(STORED DATA)
(** The example of the specification: rates 10, 12, 14 and amplitudes
    0.5, 0.7, 0.6 with all metrics zero give means 12 and 0.6. *)
Lemma single_recording_features_witness :
  @rsp_intervalrelated exact zeros (PyDataFrame rec_example) 1000 w0 =
  (logged w0 rec_example 1000,
   Return (@mkTable exact [LInt 0] single_columns
             [[Num 12; Num 0; Num 0; Num 0; Num 0; Num 0; Num 0; Num 0;
               Num 0; Num 0; Num 0; Num 0; Num 0; Num 0; Num 0; Num 0;
               Num (3 # 5)]])).
Proof.
  exact (@single_recording_features exact zeros rec_example 1000 w0
           "RSP_Rate" [Num 10; Num 12; Num 14]
           "RSP_Amplitude" [Num (5 # 10); Num (7 # 10); Num (6 # 10)]
           (map (fun k => (k, Num 0)) RRV_COLUMNS)
           (map (fun _ => Num 0) RRV_COLUMNS)
           eq_refl eq_refl eq_refl eq_refl).
Defined.

Lemma rate_column_required_witness :
  1 < length (matching "RSP_Rate" rec_two_rates) /\
  @rsp_intervalrelated exact zeros (PyDataFrame rec_two_rates) 1000 w0 =
    (w0, Raise (ValueError rate_error)).
Proof.
  split; [simpl; lia|].
  apply (@rate_column_required exact zeros rec_two_rates 1000 w0).
  right. simpl. lia.
Defined.

(** Two epochs, the second with two columns named [RSP_Rate]: its rate
    mean runs over the samples 1, 3, 2, 4 of both. *)
Lemma collection_features_witness :
  @rsp_intervalrelated exact zeros (PyDict epochs_repeated) 1000 w0 =
  (w0,
   Return (@mkTable exact [LStr "1"; LStr "2"]
             [LStr "RSP_Rate_Mean"; LStr "RSP_Amplitude_Mean"]
             [[Num 12; Num (3 # 5)]; [Num (5 # 2); Num 4]])).
Proof.
  refine (@collection_features exact zeros epochs_repeated 1000 w0 _ _).
  - repeat constructor; simpl; intuition discriminate.
  - constructor; [|constructor; [|constructor]].
    + split; [split; simpl; tauto|]. exists 3. repeat constructor.
    + split; [split; simpl; tauto|]. exists 2. repeat constructor.
Defined.

Lemma amplitude_column_required_witness :
  @rsp_intervalrelated exact zeros (PyDataFrame rec_no_amplitude) 1000 w0 =
    (logged w0 rec_no_amplitude 1000, Raise (ValueError amplitude_error)).
Proof.
  apply (@amplitude_column_required exact zeros rec_no_amplitude 1000 w0
           (map (fun k => (k, Num 0)) RRV_COLUMNS)).
  - reflexivity.
  - left. reflexivity.
  - reflexivity.
  - intros m Hm. simpl in Hm.
    repeat (destruct Hm as [Hm|Hm]; [subst m; discriminate|]).
    contradiction.
Defined.
Lemma patient_rule_length (patient_details_df : DataFrame) (row : MappingRule)
    (s : Series) :
  rectangular patient_details_df →
  (patient_rule patient_details_df row).1 = Some s →
  length s = nrows patient_details_df.
Proof.
  intros Hr. unfold patient_rule. logged_step.
  destruct (decide (InputConfigKey row ≠ Str required_input_key)).
  - destruct (blank (InputColumn row)); [|done].
    case_decide.
    + pose proof (apply_transformation_length (TargetACGColumn row)
                    (TransformationFunction row) patient_details_df None) as Hlen.
      destruct (_apply_transformation _ _ _ _) as [s' lg]. cbn.
      by intros [= <-].
    + cbn. intros [= <-]. apply length_replicate.
  - pose proof (input_column_step_length patient_details_df row Hr) as Hstep.
    destruct (input_column_step patient_details_df row) as [[rs sc] lg].
    cbn in Hstep. case_decide; [|by cbn; intros [= <-]].
    destruct (_ || _); [|by cbn; intros [= <-]].
    pose proof (apply_transformation_length (TargetACGColumn row)
                  (TransformationFunction row) patient_details_df sc) as Hlen.
    destruct (_apply_transformation _ _ _ _) as [s' lg']. cbn.
    by intros [= <-].
Qed.

Lemma rectangular_patient_loop (patient_details_df : DataFrame)
    (rules : list MappingRule) (out : DataFrame) :
  rectangular patient_details_df →
  rectangular out → nrows out = nrows patient_details_df →
  rectangular (patient_loop patient_details_df rules out).
Proof.
  intros Hpd. unfold patient_loop. revert out.
  induction rules as [|r rules IH]; intros out Hr Hn; simpl; [done|].
  destruct (patient_rule patient_details_df r).1 as [s|] eqn:Hs; [|by apply IH].
  apply IH; [|done].
  apply rectangular_set; [done|]. rewrite Hn. by eapply patient_rule_length.
Qed.

Lemma rectangular_rename (old new : string) (df : DataFrame) :
  rectangular df → rectangular (df_rename old new df).
Proof.
  unfold rectangular, df_rename, nrows. simpl. intros Hr.
  apply Forall_fmap. eapply Forall_impl; [exact Hr|]. by intros [c s].
Qed.

Lemma rectangular_select (cols : list string) (df out : DataFrame) :
  rectangular df → df_select cols df = Some out → rectangular out.
Proof.
  intros Hr (Hidx & Hsel)%df_select_Some.
  unfold rectangular, nrows. rewrite Hidx.
  apply Forall_forall. intros cs Hcs.
  apply list_elem_of_lookup in Hcs as [i Hi].
  destruct (Forall2_lookup_r _ _ _ _ _ Hsel Hi) as (c & _ & _ & Hget).
  by eapply rectangular_get.
Qed.

Lemma rectangular_reset_index (df : DataFrame) :
  rectangular df → rectangular (reset_index df).
Proof.
  unfold rectangular, reset_index, nrows. simpl.
  by rewrite length_fmap, length_seq.
Qed.

(** X9. From a rectangular Patient_Details table (every column as long as
    the index) the patient-data generator makes a rectangular table: every
    output column, copied, transformed or filled, has exactly one value per
    distinct merge-key identifier. *)
Theorem patient_data_is_rectangular (input_data_dict : gmap string DataFrame)
    (mapping_df : list MappingRule) (pd : DataFrame) (keys : Series) (out : DataFrame) :
  input_data_dict !! required_input_key = Some pd →
  rectangular pd →
  df_get config.MERGE_KEY pd = Some keys →
  _generate_patient_data input_data_dict mapping_df = Some out →
  Forall (λ cs, length cs.2 = length (pd_unique keys)) (df_columns out)
  ∧ nrows out = length (pd_unique keys).
Proof.
  intros Hpd Hrect Hkeys Hgen.
  unfold _generate_patient_data in Hgen. rewrite Hpd, Hkeys in Hgen.
  pose proof (rectangular_prepare pd keys Hrect) as Hprep.
  destruct (prepare_patient_details_keys pd keys Hkeys) as [Hids Hidx].
  set (pdf := prepare_patient_details pd keys) in *.
  unfold assemble_patient_data in Hgen. case_decide; [done|].
  set (rules := filter _ mapping_df) in *.
  set (produced := patient_loop pdf rules (mkDataFrame (df_index pdf) [])) in *.
  assert (Hproduced : rectangular produced).
  { apply rectangular_patient_loop; [done| |done]. constructor. }
  assert (Hn : nrows produced = nrows pdf).
  { exact (f_equal length
             (patient_loop_index pdf rules (mkDataFrame (df_index pdf) []))). }
  set (U := pd_unique (TargetACGColumn <$> rules)) in *.
  assert (Hplaced : rectangular (place_patient_id pdf U produced).2
                    ∧ nrows (place_patient_id pdf U produced).2 = nrows pdf).
  { split; [|rewrite <- Hn; unfold nrows; apply (f_equal length),
                                           place_patient_id_index].
    unfold place_patient_id. rewrite Hids.
    case_decide; [done|].
    destruct (has_column config.MERGE_KEY produced); simpl.
    - by apply rectangular_rename.
    - apply rectangular_set; [done|]. rewrite Hn. by eapply rectangular_get. }
  destruct (place_patient_id pdf U produced) as [cols placed]. simpl in Hplaced.
  destruct Hplaced as [Hplaced Hnp].
  destruct (df_select cols placed) as [sel|] eqn:Hsel; [|done]. injection Hgen as <-.
  pose proof (rectangular_select _ _ _ Hplaced Hsel) as Hrs.
  apply df_select_Some in Hsel as [Hidx' _].
  assert (Hrows : nrows sel = length (pd_unique keys)).
  { unfold nrows in *. rewrite Hidx', Hnp, Hidx. apply length_fmap. }
  split.
  - unfold rectangular in Hrs. simpl. by rewrite <- Hrows.
  - unfold nrows, reset_index. simpl. rewrite length_fmap, length_seq. done.
Qed.
(** String conversion as done by [+] with a string operand.  A number is
    printed by its decimal digits, which is what JavaScript prints for the
    integers it holds exactly (magnitude at most [2^53]); larger
    magnitudes are outside the model (from [10^21] on JavaScript prints an
    exponent). *)
Definition Z_to_string (n : Z) : string := NilEmpty.string_of_int (Z.to_int n).

Definition js_to_string (v : jsval) : string :=
  match v with
  | JUndefined => "undefined"
  | JNull => "null"
  | JBool true => "true"
  | JBool false => "false"
  | JNum n => Z_to_string n
  | JStr s => s
  end.

Definition str_to_string (a : option string) : string :=
  match a with
  | Some s => s
  | None => "null"
  end.

(** ** String helpers *)

(** [s.startsWith(str)] *)
Definition startsWith (s str : string) : bool := String.prefix str s.

(** [s.slice(n)] for [0 <= n] *)
Fixpoint slice_from (n : nat) (s : string) : string :=
  match n, s with
  | O, _ => s
  | S n', String _ s' => slice_from n' s'
  | S _, EmptyString => EmptyString
  end.

(** [s.slice(0, n)] for [0 <= n] *)
Fixpoint slice_to (n : nat) (s : string) : string :=
  match n, s with
  | S n', String c s' => String c (slice_to n' s')
  | _, _ => EmptyString
  end.

(** [s.indexOf(pat)]: the first position of [pat] in [s], or [-1]. *)
Definition indexOf (s pat : string) : Z :=
  match String.index 0 pat s with
  | Some n => Z.of_nat n
  | None => (-1)%Z
  end.

(** [s.split(sep)] for a separator of one character. *)
Fixpoint split (sep : ascii) (s : string) : list string :=
  match s with
  | EmptyString => [EmptyString]
  | String c s' =>
      if Ascii.eqb c sep then EmptyString :: split sep s'
      else match split sep s' with
           | h :: t => String c h :: t
           | [] => [String c EmptyString]
           end
  end.

Definition is_upper (c : ascii) : bool :=
  let n := nat_of_ascii c in (65 <=? n)%nat && (n <=? 90)%nat.

Definition is_lower (c : ascii) : bool :=
  let n := nat_of_ascii c in (97 <=? n)%nat && (n <=? 122)%nat.

(** The capital letters among the code units 128-255 (the letters
    192-222 but for the multiplication sign 215). *)
Definition is_upper_latin1 (c : ascii) : bool :=
  let n := nat_of_ascii c in
  ((192 <=? n)%nat && (n <=? 214)%nat) || ((216 <=? n)%nat && (n <=? 222)%nat).

(** The lower-case form of a code unit below 256: each capital letter
    has its small letter 32 places further. *)
Definition lower_char (c : ascii) : ascii :=
  if is_upper c || is_upper_latin1 c
  then ascii_of_nat (nat_of_ascii c + 32) else c.

Definition upper_char (c : ascii) : ascii :=
  if is_lower c then ascii_of_nat (nat_of_ascii c - 32) else c.

(** [s.toLowerCase()] *)
Fixpoint toLowerCase (s : string) : string :=
  match s with
  | EmptyString => EmptyString
  | String c s' => String (lower_char c) (toLowerCase s')
  end.

(** [s.toCamelCase()]: [s.replace(/-([a-z])/g, g => g[1].toUpperCase())].
    The scan is left to right and a replaced pair is not looked at again. *)
Fixpoint toCamelCase (s : string) : string :=
  match s with
  | EmptyString => EmptyString
  | String c s' =>
      match s' with
      | String d s'' =>
          if Ascii.eqb c "-" && is_lower d
          then String (upper_char d) (toCamelCase s'')
          else String c (toCamelCase s')
      | EmptyString => String c EmptyString
      end
  end.

(** ** The option kinds ([OptionType]) *)

Inductive OptionType : Type := normal | help | separator | note | footer.

Definition OptionType_eqb (a b : OptionType) : bool :=
  match a, b with
  | normal, normal | help, help | separator, separator
  | note, note | footer, footer => true
  | _, _ => false
  end.

(** ** The Option object *)

Module Value.
Record t : Type := mk {
  current : jsval;
  default : jsval;
  required : jsval
}.
End Value.

Record Option : Type := mkOption {
  longCode : option string;
  shortCode : option string;
  description : option string;
  type : OptionType;
  value : Value.t;
  required : jsval;
  id : option string
}.

(** The object given to the [Option] constructor.  An absent key is
    [None] (or [JUndefined] for a dynamically typed one). *)
Module ValueParams.
Record t : Type := mk {
  current : jsval;
  default : jsval;
  required : jsval
}.
End ValueParams.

(PROBLEM STATEMENT)
Line count for "Hgen": say how many lines of the entries above include that word, and give only the number.

(PROBLEM SOLUTION)
4